> [Exercise prompt]
In the data that follows, find each line containing "bind" and copy it.

> [Dataset records]
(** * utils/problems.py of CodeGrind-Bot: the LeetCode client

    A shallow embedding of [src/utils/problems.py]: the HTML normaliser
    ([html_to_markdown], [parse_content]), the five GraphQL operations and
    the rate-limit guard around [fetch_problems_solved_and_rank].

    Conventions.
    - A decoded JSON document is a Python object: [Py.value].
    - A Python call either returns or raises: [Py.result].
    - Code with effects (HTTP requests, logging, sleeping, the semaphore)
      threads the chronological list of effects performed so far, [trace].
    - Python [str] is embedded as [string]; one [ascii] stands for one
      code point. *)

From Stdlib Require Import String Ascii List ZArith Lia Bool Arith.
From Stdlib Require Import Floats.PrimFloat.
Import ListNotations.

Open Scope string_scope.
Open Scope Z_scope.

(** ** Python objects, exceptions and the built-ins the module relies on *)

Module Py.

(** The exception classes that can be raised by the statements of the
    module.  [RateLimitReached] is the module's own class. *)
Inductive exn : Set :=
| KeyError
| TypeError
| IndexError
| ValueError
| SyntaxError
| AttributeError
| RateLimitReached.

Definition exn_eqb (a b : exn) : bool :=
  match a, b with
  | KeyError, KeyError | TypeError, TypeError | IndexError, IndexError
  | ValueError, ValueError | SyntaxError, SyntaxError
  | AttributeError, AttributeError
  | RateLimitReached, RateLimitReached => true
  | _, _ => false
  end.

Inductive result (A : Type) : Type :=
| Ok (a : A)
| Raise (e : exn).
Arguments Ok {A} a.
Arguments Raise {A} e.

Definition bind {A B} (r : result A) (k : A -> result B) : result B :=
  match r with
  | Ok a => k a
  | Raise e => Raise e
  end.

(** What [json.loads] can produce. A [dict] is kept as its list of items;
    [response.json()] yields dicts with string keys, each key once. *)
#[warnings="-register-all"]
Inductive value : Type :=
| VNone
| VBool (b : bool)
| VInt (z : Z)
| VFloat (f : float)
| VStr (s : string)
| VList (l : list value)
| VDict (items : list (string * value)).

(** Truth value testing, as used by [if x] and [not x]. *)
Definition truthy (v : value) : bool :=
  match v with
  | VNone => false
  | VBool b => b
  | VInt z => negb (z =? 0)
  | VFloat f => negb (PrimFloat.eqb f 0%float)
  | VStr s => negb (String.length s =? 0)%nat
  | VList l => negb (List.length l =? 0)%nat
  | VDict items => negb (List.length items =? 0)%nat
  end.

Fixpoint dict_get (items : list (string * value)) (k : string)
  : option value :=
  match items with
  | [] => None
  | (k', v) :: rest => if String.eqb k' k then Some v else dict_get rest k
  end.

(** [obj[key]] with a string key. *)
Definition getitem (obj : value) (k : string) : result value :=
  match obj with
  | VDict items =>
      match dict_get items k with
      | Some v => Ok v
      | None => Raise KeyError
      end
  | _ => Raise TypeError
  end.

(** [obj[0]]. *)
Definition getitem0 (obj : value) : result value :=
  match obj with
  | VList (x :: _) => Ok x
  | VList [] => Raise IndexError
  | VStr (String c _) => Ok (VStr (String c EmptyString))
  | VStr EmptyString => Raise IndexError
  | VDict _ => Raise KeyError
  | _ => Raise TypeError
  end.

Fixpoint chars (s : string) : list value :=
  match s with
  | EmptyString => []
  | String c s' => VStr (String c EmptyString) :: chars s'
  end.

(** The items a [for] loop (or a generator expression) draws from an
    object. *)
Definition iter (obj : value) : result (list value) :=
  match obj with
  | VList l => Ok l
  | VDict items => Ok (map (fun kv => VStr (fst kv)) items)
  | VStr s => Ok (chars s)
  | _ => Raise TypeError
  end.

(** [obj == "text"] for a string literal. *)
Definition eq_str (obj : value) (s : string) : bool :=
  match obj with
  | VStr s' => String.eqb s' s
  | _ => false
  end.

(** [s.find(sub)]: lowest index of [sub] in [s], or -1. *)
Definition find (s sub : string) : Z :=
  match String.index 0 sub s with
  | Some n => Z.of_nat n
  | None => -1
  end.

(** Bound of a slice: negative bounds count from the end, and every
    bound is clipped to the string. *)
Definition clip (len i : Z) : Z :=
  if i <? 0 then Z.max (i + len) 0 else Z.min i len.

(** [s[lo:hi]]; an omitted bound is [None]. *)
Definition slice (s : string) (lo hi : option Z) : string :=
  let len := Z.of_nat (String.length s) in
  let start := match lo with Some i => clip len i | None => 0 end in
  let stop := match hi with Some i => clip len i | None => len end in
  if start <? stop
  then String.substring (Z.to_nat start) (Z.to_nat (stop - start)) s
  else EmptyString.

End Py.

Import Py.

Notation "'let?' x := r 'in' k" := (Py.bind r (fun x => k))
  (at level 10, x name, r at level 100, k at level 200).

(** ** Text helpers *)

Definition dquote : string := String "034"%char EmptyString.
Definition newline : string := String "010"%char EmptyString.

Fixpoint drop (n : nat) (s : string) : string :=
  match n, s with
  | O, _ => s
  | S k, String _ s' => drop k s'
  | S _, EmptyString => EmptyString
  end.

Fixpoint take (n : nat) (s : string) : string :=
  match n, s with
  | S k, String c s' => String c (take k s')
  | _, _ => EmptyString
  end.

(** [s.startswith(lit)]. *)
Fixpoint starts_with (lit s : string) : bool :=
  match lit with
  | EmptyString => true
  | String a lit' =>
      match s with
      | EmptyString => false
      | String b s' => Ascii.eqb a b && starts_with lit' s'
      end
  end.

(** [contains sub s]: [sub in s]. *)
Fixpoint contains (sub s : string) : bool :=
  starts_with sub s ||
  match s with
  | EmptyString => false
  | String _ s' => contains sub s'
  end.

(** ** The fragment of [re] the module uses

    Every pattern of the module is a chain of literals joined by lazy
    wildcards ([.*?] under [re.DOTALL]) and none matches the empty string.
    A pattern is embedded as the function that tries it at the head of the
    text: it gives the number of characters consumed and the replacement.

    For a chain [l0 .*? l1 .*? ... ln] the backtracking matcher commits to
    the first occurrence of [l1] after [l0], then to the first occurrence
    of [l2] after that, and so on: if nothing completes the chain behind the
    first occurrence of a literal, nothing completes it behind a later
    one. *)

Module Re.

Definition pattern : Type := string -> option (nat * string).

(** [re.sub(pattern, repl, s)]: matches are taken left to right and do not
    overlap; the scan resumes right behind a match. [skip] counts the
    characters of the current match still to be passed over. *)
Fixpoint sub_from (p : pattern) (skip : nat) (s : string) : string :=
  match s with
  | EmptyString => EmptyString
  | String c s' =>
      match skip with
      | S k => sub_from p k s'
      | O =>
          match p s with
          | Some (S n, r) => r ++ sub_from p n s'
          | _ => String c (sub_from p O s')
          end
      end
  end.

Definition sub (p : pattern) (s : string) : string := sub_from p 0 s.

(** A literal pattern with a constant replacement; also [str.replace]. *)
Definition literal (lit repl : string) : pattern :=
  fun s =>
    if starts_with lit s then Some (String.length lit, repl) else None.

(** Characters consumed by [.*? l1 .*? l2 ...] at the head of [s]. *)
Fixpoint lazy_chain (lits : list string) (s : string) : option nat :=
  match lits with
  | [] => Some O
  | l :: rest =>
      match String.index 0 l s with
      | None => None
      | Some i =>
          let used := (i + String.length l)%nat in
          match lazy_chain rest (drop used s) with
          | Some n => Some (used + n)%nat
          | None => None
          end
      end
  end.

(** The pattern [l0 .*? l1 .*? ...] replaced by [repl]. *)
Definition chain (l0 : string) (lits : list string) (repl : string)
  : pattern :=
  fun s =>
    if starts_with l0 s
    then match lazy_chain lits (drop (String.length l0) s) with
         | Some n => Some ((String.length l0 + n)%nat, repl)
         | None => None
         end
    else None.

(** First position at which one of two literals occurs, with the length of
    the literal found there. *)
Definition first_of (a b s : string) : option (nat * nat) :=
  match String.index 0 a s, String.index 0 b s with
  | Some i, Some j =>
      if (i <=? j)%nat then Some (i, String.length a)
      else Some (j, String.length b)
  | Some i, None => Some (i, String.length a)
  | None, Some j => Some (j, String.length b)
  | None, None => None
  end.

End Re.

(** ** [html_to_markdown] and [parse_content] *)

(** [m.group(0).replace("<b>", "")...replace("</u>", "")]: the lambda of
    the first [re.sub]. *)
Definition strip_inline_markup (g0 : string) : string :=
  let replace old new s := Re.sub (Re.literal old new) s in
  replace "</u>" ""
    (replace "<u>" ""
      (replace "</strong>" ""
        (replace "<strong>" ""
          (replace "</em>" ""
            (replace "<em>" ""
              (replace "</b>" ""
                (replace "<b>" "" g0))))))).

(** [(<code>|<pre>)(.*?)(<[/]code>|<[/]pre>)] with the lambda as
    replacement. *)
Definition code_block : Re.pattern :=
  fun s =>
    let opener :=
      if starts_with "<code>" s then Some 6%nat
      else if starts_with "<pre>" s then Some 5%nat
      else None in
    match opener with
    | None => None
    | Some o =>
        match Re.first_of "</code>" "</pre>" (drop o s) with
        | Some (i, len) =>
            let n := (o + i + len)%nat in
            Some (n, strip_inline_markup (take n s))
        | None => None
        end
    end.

> [Task output]
Definition bind {A B} (r : result A) (k : A -> result B) : result B :=
Notation "'let?' x := r 'in' k" := (Py.bind r (fun x => k))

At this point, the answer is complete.